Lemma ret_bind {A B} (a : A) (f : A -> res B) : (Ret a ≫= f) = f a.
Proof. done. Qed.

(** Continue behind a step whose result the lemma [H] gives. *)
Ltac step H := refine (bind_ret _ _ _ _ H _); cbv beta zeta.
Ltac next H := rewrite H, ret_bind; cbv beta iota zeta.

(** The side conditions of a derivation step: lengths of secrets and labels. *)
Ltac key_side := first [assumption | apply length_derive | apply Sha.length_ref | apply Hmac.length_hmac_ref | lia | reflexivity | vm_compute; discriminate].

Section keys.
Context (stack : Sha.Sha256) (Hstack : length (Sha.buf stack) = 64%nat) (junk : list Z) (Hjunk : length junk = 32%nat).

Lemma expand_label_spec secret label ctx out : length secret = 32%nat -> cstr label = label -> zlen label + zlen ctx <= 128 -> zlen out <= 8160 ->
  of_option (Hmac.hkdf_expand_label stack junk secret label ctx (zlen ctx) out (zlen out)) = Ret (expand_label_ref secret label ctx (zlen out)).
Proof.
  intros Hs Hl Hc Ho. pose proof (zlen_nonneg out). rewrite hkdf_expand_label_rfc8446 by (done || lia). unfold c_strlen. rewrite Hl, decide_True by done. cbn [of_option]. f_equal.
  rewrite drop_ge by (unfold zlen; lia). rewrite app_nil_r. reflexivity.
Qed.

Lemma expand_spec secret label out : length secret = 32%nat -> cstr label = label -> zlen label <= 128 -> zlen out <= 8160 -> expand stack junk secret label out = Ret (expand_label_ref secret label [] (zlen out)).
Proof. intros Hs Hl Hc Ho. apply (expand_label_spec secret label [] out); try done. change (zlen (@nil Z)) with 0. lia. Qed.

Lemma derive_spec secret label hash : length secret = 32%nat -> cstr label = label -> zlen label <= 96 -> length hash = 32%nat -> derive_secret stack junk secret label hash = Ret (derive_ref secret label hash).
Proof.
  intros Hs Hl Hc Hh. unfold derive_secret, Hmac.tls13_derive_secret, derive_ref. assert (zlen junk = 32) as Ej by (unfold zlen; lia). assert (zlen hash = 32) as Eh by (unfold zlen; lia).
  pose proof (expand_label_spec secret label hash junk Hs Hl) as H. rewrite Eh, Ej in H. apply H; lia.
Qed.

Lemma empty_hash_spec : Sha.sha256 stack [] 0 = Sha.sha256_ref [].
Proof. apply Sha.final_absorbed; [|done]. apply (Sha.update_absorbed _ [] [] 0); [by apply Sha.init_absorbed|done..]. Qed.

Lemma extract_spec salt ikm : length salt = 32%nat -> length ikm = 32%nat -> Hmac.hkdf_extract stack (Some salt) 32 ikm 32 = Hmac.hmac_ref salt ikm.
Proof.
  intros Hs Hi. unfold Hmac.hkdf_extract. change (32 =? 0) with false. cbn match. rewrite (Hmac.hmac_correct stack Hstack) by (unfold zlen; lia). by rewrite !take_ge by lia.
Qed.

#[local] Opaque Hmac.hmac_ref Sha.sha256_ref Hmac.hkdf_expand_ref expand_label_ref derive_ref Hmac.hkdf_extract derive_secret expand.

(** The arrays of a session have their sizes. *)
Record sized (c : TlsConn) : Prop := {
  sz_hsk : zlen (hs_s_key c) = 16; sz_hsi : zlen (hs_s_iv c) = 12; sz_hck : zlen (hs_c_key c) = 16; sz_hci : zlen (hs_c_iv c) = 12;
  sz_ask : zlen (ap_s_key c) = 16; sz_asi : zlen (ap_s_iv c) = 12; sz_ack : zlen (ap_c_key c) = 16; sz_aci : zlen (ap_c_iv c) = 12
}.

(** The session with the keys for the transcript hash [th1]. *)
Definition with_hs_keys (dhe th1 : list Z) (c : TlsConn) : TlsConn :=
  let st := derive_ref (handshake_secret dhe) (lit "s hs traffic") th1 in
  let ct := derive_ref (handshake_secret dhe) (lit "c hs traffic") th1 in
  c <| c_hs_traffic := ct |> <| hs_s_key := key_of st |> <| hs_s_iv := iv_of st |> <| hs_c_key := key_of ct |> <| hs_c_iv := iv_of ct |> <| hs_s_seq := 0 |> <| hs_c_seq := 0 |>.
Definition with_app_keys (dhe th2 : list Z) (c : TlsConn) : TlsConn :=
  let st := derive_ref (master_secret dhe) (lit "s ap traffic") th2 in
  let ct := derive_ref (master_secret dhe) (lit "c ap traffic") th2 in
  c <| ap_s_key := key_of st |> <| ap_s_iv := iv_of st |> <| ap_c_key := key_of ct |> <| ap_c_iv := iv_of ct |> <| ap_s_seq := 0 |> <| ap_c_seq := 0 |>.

----------

What you need to do:
From first line to last, transcribe the material exactly.

Solution to the exercise:
Lemma ret_bind {A B} (a : A) (f : A -> res B) : (Ret a ≫= f) = f a.
Proof. done. Qed.

(** Continue behind a step whose result the lemma [H] gives. *)
Ltac step H := refine (bind_ret _ _ _ _ H _); cbv beta zeta.
Ltac next H := rewrite H, ret_bind; cbv beta iota zeta.

(** The side conditions of a derivation step: lengths of secrets and labels. *)
Ltac key_side := first [assumption | apply length_derive | apply Sha.length_ref | apply Hmac.length_hmac_ref | lia | reflexivity | vm_compute; discriminate].

Section keys.
Context (stack : Sha.Sha256) (Hstack : length (Sha.buf stack) = 64%nat) (junk : list Z) (Hjunk : length junk = 32%nat).

Lemma expand_label_spec secret label ctx out : length secret = 32%nat -> cstr label = label -> zlen label + zlen ctx <= 128 -> zlen out <= 8160 ->
  of_option (Hmac.hkdf_expand_label stack junk secret label ctx (zlen ctx) out (zlen out)) = Ret (expand_label_ref secret label ctx (zlen out)).
Proof.
  intros Hs Hl Hc Ho. pose proof (zlen_nonneg out). rewrite hkdf_expand_label_rfc8446 by (done || lia). unfold c_strlen. rewrite Hl, decide_True by done. cbn [of_option]. f_equal.
  rewrite drop_ge by (unfold zlen; lia). rewrite app_nil_r. reflexivity.
Qed.

Lemma expand_spec secret label out : length secret = 32%nat -> cstr label = label -> zlen label <= 128 -> zlen out <= 8160 -> expand stack junk secret label out = Ret (expand_label_ref secret label [] (zlen out)).
Proof. intros Hs Hl Hc Ho. apply (expand_label_spec secret label [] out); try done. change (zlen (@nil Z)) with 0. lia. Qed.

Lemma derive_spec secret label hash : length secret = 32%nat -> cstr label = label -> zlen label <= 96 -> length hash = 32%nat -> derive_secret stack junk secret label hash = Ret (derive_ref secret label hash).
Proof.
  intros Hs Hl Hc Hh. unfold derive_secret, Hmac.tls13_derive_secret, derive_ref. assert (zlen junk = 32) as Ej by (unfold zlen; lia). assert (zlen hash = 32) as Eh by (unfold zlen; lia).
  pose proof (expand_label_spec secret label hash junk Hs Hl) as H. rewrite Eh, Ej in H. apply H; lia.
Qed.

Lemma empty_hash_spec : Sha.sha256 stack [] 0 = Sha.sha256_ref [].
Proof. apply Sha.final_absorbed; [|done]. apply (Sha.update_absorbed _ [] [] 0); [by apply Sha.init_absorbed|done..]. Qed.

Lemma extract_spec salt ikm : length salt = 32%nat -> length ikm = 32%nat -> Hmac.hkdf_extract stack (Some salt) 32 ikm 32 = Hmac.hmac_ref salt ikm.
Proof.
  intros Hs Hi. unfold Hmac.hkdf_extract. change (32 =? 0) with false. cbn match. rewrite (Hmac.hmac_correct stack Hstack) by (unfold zlen; lia). by rewrite !take_ge by lia.
Qed.

#[local] Opaque Hmac.hmac_ref Sha.sha256_ref Hmac.hkdf_expand_ref expand_label_ref derive_ref Hmac.hkdf_extract derive_secret expand.

(** The arrays of a session have their sizes. *)
Record sized (c : TlsConn) : Prop := {
  sz_hsk : zlen (hs_s_key c) = 16; sz_hsi : zlen (hs_s_iv c) = 12; sz_hck : zlen (hs_c_key c) = 16; sz_hci : zlen (hs_c_iv c) = 12;
  sz_ask : zlen (ap_s_key c) = 16; sz_asi : zlen (ap_s_iv c) = 12; sz_ack : zlen (ap_c_key c) = 16; sz_aci : zlen (ap_c_iv c) = 12
}.

(** The session with the keys for the transcript hash [th1]. *)
Definition with_hs_keys (dhe th1 : list Z) (c : TlsConn) : TlsConn :=
  let st := derive_ref (handshake_secret dhe) (lit "s hs traffic") th1 in
  let ct := derive_ref (handshake_secret dhe) (lit "c hs traffic") th1 in
  c <| c_hs_traffic := ct |> <| hs_s_key := key_of st |> <| hs_s_iv := iv_of st |> <| hs_c_key := key_of ct |> <| hs_c_iv := iv_of ct |> <| hs_s_seq := 0 |> <| hs_c_seq := 0 |>.
Definition with_app_keys (dhe th2 : list Z) (c : TlsConn) : TlsConn :=
  let st := derive_ref (master_secret dhe) (lit "s ap traffic") th2 in
  let ct := derive_ref (master_secret dhe) (lit "c ap traffic") th2 in
  c <| ap_s_key := key_of st |> <| ap_s_iv := iv_of st |> <| ap_c_key := key_of ct |> <| ap_c_iv := iv_of ct |> <| ap_s_seq := 0 |> <| ap_c_seq := 0 |>.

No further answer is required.